Je commençai à m’irriter.
— Oui, mais qu’est-ce qui réagit avec quoi ?
— Ah, dit-il en retirant ses lunettes pour les essuyer sur le bout de sa cravate. Je vais essayer de vous expliquer…
Il va sans dire qu’il lui fallut un certain temps pour cela, mais je réussis à en distiller la quintessence pour mon entendement personnel.
J’avais déjà appris par Nebogipfel qu’il y avait une sous-structure au sein de l’atome, et que Thomson ferait l’un des premiers pas vers sa compréhension. J’apprenais à présent que cette sous-structure était susceptible d’être modifiée. Cela peut se produire par la fusion d’un noyau atomique avec un autre ou, spontanément, peut-être, par la dislocation d’un atome massif ; et cette désintégration s’appelle la fission atomique.
Et, puisque cette sous-structure détermine l’identité de l’atome, le résultat de pareilles modifications n’est rien de moins, évidemment, que la transmutation d’un élément en un autre : le vieux rêve des Alchimistes !
— Maintenant, dit Wallis, vous ne serez pas surpris d’apprendre qu’à chaque désintégration atomique une certaine quantité d’énergie est libérée, car les atomes tendent toujours vers un état énergétique inférieur, plus stable. Vous me suivez ?
— Bien sûr.
— Nous avons donc dans cette pile six tonnes de carolinum, cinquante tonnes d’oxyde d’uranium et quatre cents tonnes de blocs de graphite… et elle produit un flot d’énergie invisible en ce moment même.
— Du « carolinum » ? Je n’en ai jamais entendu parler.
— C’est un nouvel élément, artificiellement produit par bombardement. Sa demi-période est de dix-sept jours, ce qui signifie qu’il perd la moitié de son énergie dans ce laps de temps.
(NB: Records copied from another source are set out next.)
(** A refusal in words: the status and the start of the body. *)
Definition http_refusal (code : Z) (body : string) : string :=
  "HTTP " ++ dec_of_Z code ++ ": " ++ trim (from_utf8_lossy (stake (Nat.min (slen body) 300) body)).

(** core/src/connectors.rs [http_get] *)
Definition http_get (url : string) (headers : list (string * string)) : sr W string string :=
  '(code, body) ← http_request "GET" url headers None;
  if success code then mret body else sr_fail (http_refusal code body).

(** core/src/connectors.rs [http_post] *)
Definition http_post (url : string) (headers : list (string * string)) (body : string) : sr W string string :=
  '(code, out) ← http_request "POST" url headers (Some body);
  if success code then mret out else sr_fail (http_refusal code out).
End Client.

(** ** The loop *)

Section Sink.
Context {SD : Serde} {N : Type} {NET : Net N} (env : string → option string).
(** The connector, its subject, and what it does with the body of a message:
    the answer of the downstream, or why it failed. *)
Context (name subject : string) {W : Type} (handler : string → sr W string (option string)).
(** The clock of the traces, how long a message took with the two readings
    around it, whether a thread can be spawned, whether the connector may go on
    at the n-th time it asks. *)
Context (now : Z) (took : Message → f64) (clock : Message → Z * Z) (spawns : bool) (alive : nat → bool).

Record Sink : Type := {
  sk_link : Link N;
  sk_dlq : Dlq;
  sk_traces : Traces;
  sk_units : UNITS;
  sk_spans : option (list Span);
  sk_down : W;
  sk_asked : nat
}.
Notation R := (sr Sink string).

Definition on_link (l : Link N) (s : Sink) : Sink :=
  {| sk_link := l; sk_dlq := sk_dlq s; sk_traces := sk_traces s; sk_units := sk_units s;
     sk_spans := sk_spans s; sk_down := sk_down s; sk_asked := sk_asked s |}.
Definition on_dlq (d : Dlq) (s : Sink) : Sink :=
  {| sk_link := sk_link s; sk_dlq := d; sk_traces := sk_traces s; sk_units := sk_units s;
     sk_spans := sk_spans s; sk_down := sk_down s; sk_asked := sk_asked s |}.
Definition on_traces (t : Traces) (s : Sink) : Sink :=
  {| sk_link := sk_link s; sk_dlq := sk_dlq s; sk_traces := t; sk_units := sk_units s;
     sk_spans := sk_spans s; sk_down := sk_down s; sk_asked := sk_asked s |}.
Definition on_units (u : UNITS) (s : Sink) : Sink :=
  {| sk_link := sk_link s; sk_dlq := sk_dlq s; sk_traces := sk_traces s; sk_units := u;
     sk_spans := sk_spans s; sk_down := sk_down s; sk_asked := sk_asked s |}.
Definition on_spans (q : option (list Span)) (s : Sink) : Sink :=
  {| sk_link := sk_link s; sk_dlq := sk_dlq s; sk_traces := sk_traces s; sk_units := sk_units s;
     sk_spans := q; sk_down := sk_down s; sk_asked := sk_asked s |}.
Definition on_down (w : W) (s : Sink) : Sink :=
  {| sk_link := sk_link s; sk_dlq := sk_dlq s; sk_traces := sk_traces s; sk_units := sk_units s;
     sk_spans := sk_spans s; sk_down := w; sk_asked := sk_asked s |}.

(** [ctx.alive()] *)
Definition ask_alive : R bool := λ s,
  (Ok (alive (sk_asked s)),
   {| sk_link := sk_link s; sk_dlq := sk_dlq s; sk_traces := sk_traces s; sk_units := sk_units s;
      sk_spans := sk_spans s; sk_down := sk_down s; sk_asked := S (sk_asked s) |}).

Definition call_handler (m : Message) : R (option string + string) := λ s,
  let '(r, w) := handler (data m) (sk_down s) in
  let s := on_down w s in
  match r with
  | Ok a => (Ok (inl a), s)
  | Err e => (Ok (inr e), s)
  | Panic => (Panic, s)
  | NoFuel => (NoFuel, s)
  end.

(** core/src/connectors.rs:1442-1446 [run_sink] *)
Definition measure (m : Message) (ok : bool) (error : option string) : R () :=
  _ ← sr_mod (λ s, on_units (observe name ok 0 (took m) (sk_units s)) s);
  sr_mod (λ s, on_spans (span {| s_unit := name; s_subject := subject; s_ok := ok; s_error := error;
    start_nanos := fst (clock m); end_nanos := snd (clock m); s_emits := 0 |} (sk_spans s)) s).

Definition note (m : Message) (ok : bool) (error response : option string) : R () :=
  sr_mod (λ s, on_traces (record_trace_full now name subject ok error [] (bytes_preview (data m)) None
                            response (sk_traces s)) s).

(** [let _ = msg.ack()] and [msg.nak()] *)
Definition reply_quietly (payload : string) (m : Message) : R () :=
  sr_mod (λ s, on_link (snd (answer payload m (sk_link s))) s).

(** Park a message; the answer is why that failed, if it did. *)
Definition sink_dlq (m : Message) (err : string) : R (option string) := λ s,
  let '(r, d, n) := to_dlq env name subject (attempts m) err (data m) "" now spawns (sk_dlq s)
                      (client (sk_link s)) in
  let s := on_dlq d (on_link (set_client n (sk_link s)) s) in
  match r with
  | Ok _ => (Ok None, s)
  | Err e => (Ok (Some e), s)
  | Panic => (Panic, s)
  | NoFuel => (NoFuel, s)
  end.

(** core/src/connectors.rs:1441-1452 [run_sink] *)
Definition handled (m : Message) (response : option string) : R () :=
  _ ← measure m true None;
  _ ← note m true None response;
  reply_quietly "" m.

(** core/src/connectors.rs:1453-1496 [run_sink] *)
Definition refused (m : Message) (e : string) : R () :=
  _ ← measure m false (Some e);
  if MAX_DELIVERIES <=? attempts m then
    failed ← sink_dlq m e;
    match failed with
    | None =>
      _ ← sr_mod (λ s, on_units (inc_dead_letter name (sk_units s)) s);
      _ ← note m false (Some (e ++ dash ++ "dead-lettered after " ++ dec_of_Z (attempts m) ++ " deliveries")) None;
      reply_quietly "" m
    | Some de =>
      _ ← note m false (Some (e ++ dash ++ "DLQ publish failed: " ++ de)) None;
      reply_quietly "-NAK" m
    end
  else
    _ ← note m false (Some e) None;
    reply_quietly "-NAK" m.

Definition sink_message (m : Message) : R () :=
  outcome ← call_handler m;
  match outcome with inl response => handled m response | inr e => refused m e end.

(** core/src/connectors.rs:1432-1498 [run_sink] *)
Fixpoint sink_round (ms : list Message) : R bool :=
  match ms with
  | [] => mret true
  | m :: ms =>
    go ← ask_alive;
    if (go : bool) then _ ← sink_message m; sink_round ms else mret false
  end.

(** The rounds as the consumer gives them; [true] when the loop waits for the
    next one, [false] when the connector was stopped. *)
(** core/src/connectors.rs:1428-1499 [run_sink] *)
Fixpoint sink_loop (rounds : list (res string (list Message))) : R bool :=
  match rounds with
  | [] => mret true
  | r :: rounds =>
    go ← ask_alive;
    if (go : bool) then
      ms ← sr_lift r;
      more ← sink_round ms;
      if (more : bool) then sink_loop rounds else mret false
    else mret false
  end.

(** core/src/connectors.rs:1423-1424 [run_sink] *)
Definition durable_name : string :=
  map_chars (λ c s, if (c =? 58)%N || (c =? 46)%N || (c =? 45)%N then "_" else s) name.

(** The consumer is opened under its durable name; the rounds are its. *)
(** core/src/connectors.rs [run_sink] *)
Definition run_sink (open : string → res string (list (res string (list Message)))) : R bool :=
  rounds ← sr_lift (open durable_name);
  sink_loop rounds.
End Sink.
Arguments Sink N W : clear implicits.

(** ** The handlers *)

Section Handlers.
Context {SD : Serde} {W : Type} {UR : Ureq W}.

(** core/src/connectors.rs:1516-1529 [SlackOut::run] *)
Definition slack_handler (webhook : string) (data : string) : sr W string (option string) :=
  let text := match from_json data ≫= (λ v, as_str (vindex v "text")) with
              | Some s => s
              | None => from_utf8_lossy data
              end in
  if String.eqb webhook "" then mret (Some ("DRY-RUN: " ++ take_chars 160 text))
  else
    b ← http_post webhook [("Content-Type", "application/json")] (to_json (obj [("text", VString text)]));
    mret (summarize b).

(** core/src/connectors.rs:1508-1515 [SlackOut::run] *)
Definition slack_webhook (env : string → option string) (config : Config) : string :=
  default "" (match cfg_str config "WEBHOOK_URL" with Some w => Some w | None => env "SLACK_WEBHOOK_URL" end).

(** core/src/connectors.rs:1569-1572 [HttpOut::run] *)
Definition post_headers (config : Config) : list (string * string) :=
  let headers := cfg_headers config in
  if existsb (λ h, String.eqb (to_ascii_lowercase (fst h)) "content-type") headers then headers
  else (headers ++ [("Content-Type", "application/json")])%list.

(** core/src/connectors.rs:1573-1573 [HttpOut::run] *)
Definition http_out_handler (url : string) (headers : list (string * string)) (data : string)
  : sr W string (option string) :=
  b ← http_post url headers data; mret (summarize b).

(** core/src/connectors.rs [HttpOut::probe] *)
Definition probe_http_out (config : Config) : sr W string string :=
  url ← sr_lift (ok_or (cfg_str config "URL") "URL required");
  body ← sr_lift (ok_or (cfg_value config "TEST_BODY")
    "no TEST_BODY in the manifest: add a harmless payload the target accepts (e.g. an empty batch) to enable this probe");
  out ← sr_out (http_request "POST" url (post_headers config) (Some (to_json body)));
  sr_lift (match out with
  | Ok (code, resp) =>
    if success code then Ok ("POST OK · answered: " ++ default "(empty)" (summarize resp))
    else if (code =? 401) || (code =? 403) then
      Err (humanize ("HTTP 401: authentication rejected by " ++ url))
    else Ok ("reachable and authenticated · but TEST_BODY was refused (HTTP " ++ dec_of_Z code ++ ": "
             ++ default "" (summarize resp) ++ ")")
  | Err e => Err (humanize e)
  | Panic => Panic
  | NoFuel => NoFuel
  end).
End Handlers.

(** How a child process that is fed one message comes to its end. *)
Inductive ChildEnd : Type :=
| NotSpawned (e : string)
| NoStdin
| NotWritten (e : string)
| NotWaited (e : string)
| Exited (success : bool) (code : option Z) (stdout stderr : string).

Definition show_code (c : option Z) : string :=
  match c with Some z => "Some(" ++ dec_of_Z z ++ ")" | None => "None" end.
(** core/src/connectors.rs:490-497 [Timer::run] *)
Definition timer_fire (payload : Value) : R () :=
  t ← src_secs;
  let bytes := to_json (stamp_ts payload t) in
  r ← sr_out (src_publish bytes);
  match r with
  | Ok _ => published bytes
  | Err e => sr_fail ("publish: " ++ e)
  | Panic => sr_lift Panic
  | NoFuel => sr_lift NoFuel
  end.

(** core/src/connectors.rs:475-500 [Timer::run] *)
Definition timer_run (n : nat) (config : Config) : R bool :=
  let interval := Z.max 1 (cfg_u64_or config "INTERVAL_SECS" 60) in
  let payload := default (obj []) (cfg_value config "PAYLOAD") in
  clock_loop n interval 0 (timer_fire payload).

(** The outcome of a publish is dropped, its trace is not. *)
Definition publish_quietly (bytes : string) : R () :=
  _ ← sr_out (src_publish bytes); published bytes.

(** core/src/connectors.rs:535-559 [HttpPoll::run] *)
Definition poll_fire {UR : Ureq W} (url : string) (headers : list (string * string)) (envelope : bool) : R () :=
  r ← sr_out (src_call (http_get url headers));
  match r with
  | Ok raw =>
    match from_json raw with
    | Some parsed =>
      t ← src_secs;
      publish_quietly (if envelope
        then to_json (obj [("endpoint", VString url); ("fetched_at", VString (iso8601_utc t)); ("body", parsed)])
        else raw)
    | None => mret ()
    end
  | Err e => failed e
  | Panic => sr_lift Panic
  | NoFuel => sr_lift NoFuel
  end.

(** core/src/connectors.rs [HttpPoll::run] *)
Definition poll_run {UR : Ureq W} (n : nat) (config : Config) : R bool :=
  url ← sr_lift (ok_or (cfg_str config "URL") "URL required");
  let interval := Z.max 1 (cfg_u64_or config "INTERVAL_SECS" 60) in
  clock_loop n interval (wrap 64 (interval * 1000))
    (poll_fire url (cfg_headers config) (cfg_bool config "ENVELOPE")).

(** core/src/connectors.rs [HttpPoll::probe] *)
Definition probe_poll {UR : Ureq W} (config : Config) : sr W string string :=
  url ← sr_lift (ok_or (cfg_str config "URL") "URL required");
  r ← sr_out (http_get url (cfg_headers config));
  sr_lift (match r with
  | Ok body => Ok ("GET OK (" ++ dec_of_Z (Z.of_nat (slen body)) ++ " bytes)")
  | Err e => Err (humanize e)
  | Panic => Panic
  | NoFuel => NoFuel
  end).

(** The lines of a child's output, without the return that may end them. *)
(** core/src/connectors.rs:1616-1620 [ExecSource::run] *)
Definition output_lines (out : string) : list string :=
  filter (.≠ "") (map (λ l, if ends_with l cr then stake (slen l - 1) l else l) (str_split out newline)).

(** core/src/connectors.rs:1616-1627 [ExecSource::run] *)
Fixpoint publish_lines (ls : list string) : R () :=
  match ls with
  | [] => mret ()
  | l :: ls =>
    _ ← (match from_json l with Some _ => publish_quietly l | None => mret () end);
    publish_lines ls
  end.

(** core/src/connectors.rs:1607-1627 [ExecSource::run] *)
Definition exec_fire (output : sr W string (bool * string * string)) : R () :=
  '(ok, out, err) ← src_call output;
  _ ← (if (ok : bool) then mret () else failed ("exec: " ++ trim (from_utf8_lossy err)));
  publish_lines (output_lines out).

(** core/src/connectors.rs [ExecSource::run] *)
Definition exec_run (n : nat) (shell : string → sr W string (bool * string * string)) (config : Config) : R bool :=
  cmd ← sr_lift (ok_or (cfg_str config "CMD") "CMD required");
  let interval := Z.max 1 (cfg_u64_or config "INTERVAL_SECS" 10) in
  clock_loop n interval (wrap 64 (interval * 1000)) (exec_fire (shell cmd)).
End Clocked.
Arguments Src N W : clear implicits.

(** ** From a stream *)

Section Feed.
Context {SD : Serde} {N : Type} {NET : Net N} {K : Type} {KV : KvOps K}.
Context (name subject : string) (secs : nat → Z) (alive : nat → bool).
(** The key of the offset, the field of a record that has it, and where a first
    run starts. *)
Context (offset_kv offset_field offset_start : string).

(** What the channel has when it is asked: a line, nothing within the wait, or
    the end of the child's output. *)
Inductive Heard : Type := Line (l : string) | Idle | Closed.

(** [fd_store] is the bucket, when an offset is kept. *)
Record Feed : Type := {
  fd_net : N;
  fd_store : option K;
  fd_traces : Traces;
  fd_pending : option string;
  fd_committed : option string;
  fd_asked : nat
}.
Notation R := (sr Feed string).

Definition fd_set_net (n : N) (s : Feed) : Feed :=
  {| fd_net := n; fd_store := fd_store s; fd_traces := fd_traces s; fd_pending := fd_pending s;
     fd_committed := fd_committed s; fd_asked := fd_asked s |}.
Definition fd_set_store (k : option K) (s : Feed) : Feed :=
  {| fd_net := fd_net s; fd_store := k; fd_traces := fd_traces s; fd_pending := fd_pending s;
     fd_committed := fd_committed s; fd_asked := fd_asked s |}.
Definition fd_set_traces (t : Traces) (s : Feed) : Feed :=
  {| fd_net := fd_net s; fd_store := fd_store s; fd_traces := t; fd_pending := fd_pending s;
     fd_committed := fd_committed s; fd_asked := fd_asked s |}.
Definition fd_set_offsets (p c : option string) (s : Feed) : Feed :=
  {| fd_net := fd_net s; fd_store := fd_store s; fd_traces := fd_traces s; fd_pending := p;
     fd_committed := c; fd_asked := fd_asked s |}.
Definition fd_alive : R bool := λ s,
  (Ok (alive (fd_asked s)),
   {| fd_net := fd_net s; fd_store := fd_store s; fd_traces := fd_traces s; fd_pending := fd_pending s;
      fd_committed := fd_committed s; fd_asked := S (fd_asked s) |}).

(** core/src/connectors.rs [offset_put] *)
Definition offset_put (value : string) (k : K) : K := snd (kv_put offset_kv value k).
Je regardai à nouveau ce tas de briques anonyme : il avait l’air si anodin, si modeste ! Et pourtant, songeai-je, si ce que Wallis avait dit sur l’énergie du noyau atomique était vrai…
— Quelles sont les applications de cette énergie ?
Wallis replaça ses lunettes d’un geste sec.
— Nous voyons trois domaines principaux. D’abord, la fourniture d’énergie à partir d’une source compacte : avec pareille pile à bord, nous pouvons envisager des Automoteurs sous-marins qui pourraient passer des mois en plongée sans avoir besoin de se ravitailler ; ou bien nous pourrions construire des Bombardiers de haute altitude capables de faire le tour de la Terre des douzaines de fois avant d’être obligés d’atterrir, et ainsi de suite.
« Ensuite, nous utilisons actuellement la pile pour irradier des matériaux. Nous pouvons nous servir des sous-produits de la fission de l’uranium pour transmuter d’autres matériaux ; en fait, un certain nombre d’échantillons sont en cours de traitement ici pour le professeur Gödel, afin d’étayer l’une de ses obscures expériences. Vous ne pouvez pas les voir, bien sûr : les récipients les contenant sont à l’intérieur même de la pile…
— Et la troisième application ?
— Ah, dit-il.
Et, une fois de plus, il eut ce regard distant et calculateur.
— Je la vois déjà, dis-je tristement. Cette énergie atomique ferait une excellente Bombe.
— Bien entendu, il y a plusieurs problèmes pratiques à résoudre, dit-il. La production des isotopes appropriés en quantités suffisantes…, la séquence d’amorçage des explosions préliminaires… Mais, oui, il semble que l’on puisse construire une Bombe assez puissante pour détruire une ville – avec le Dôme et le reste –, une Bombe assez petite pour tenir dans une valise.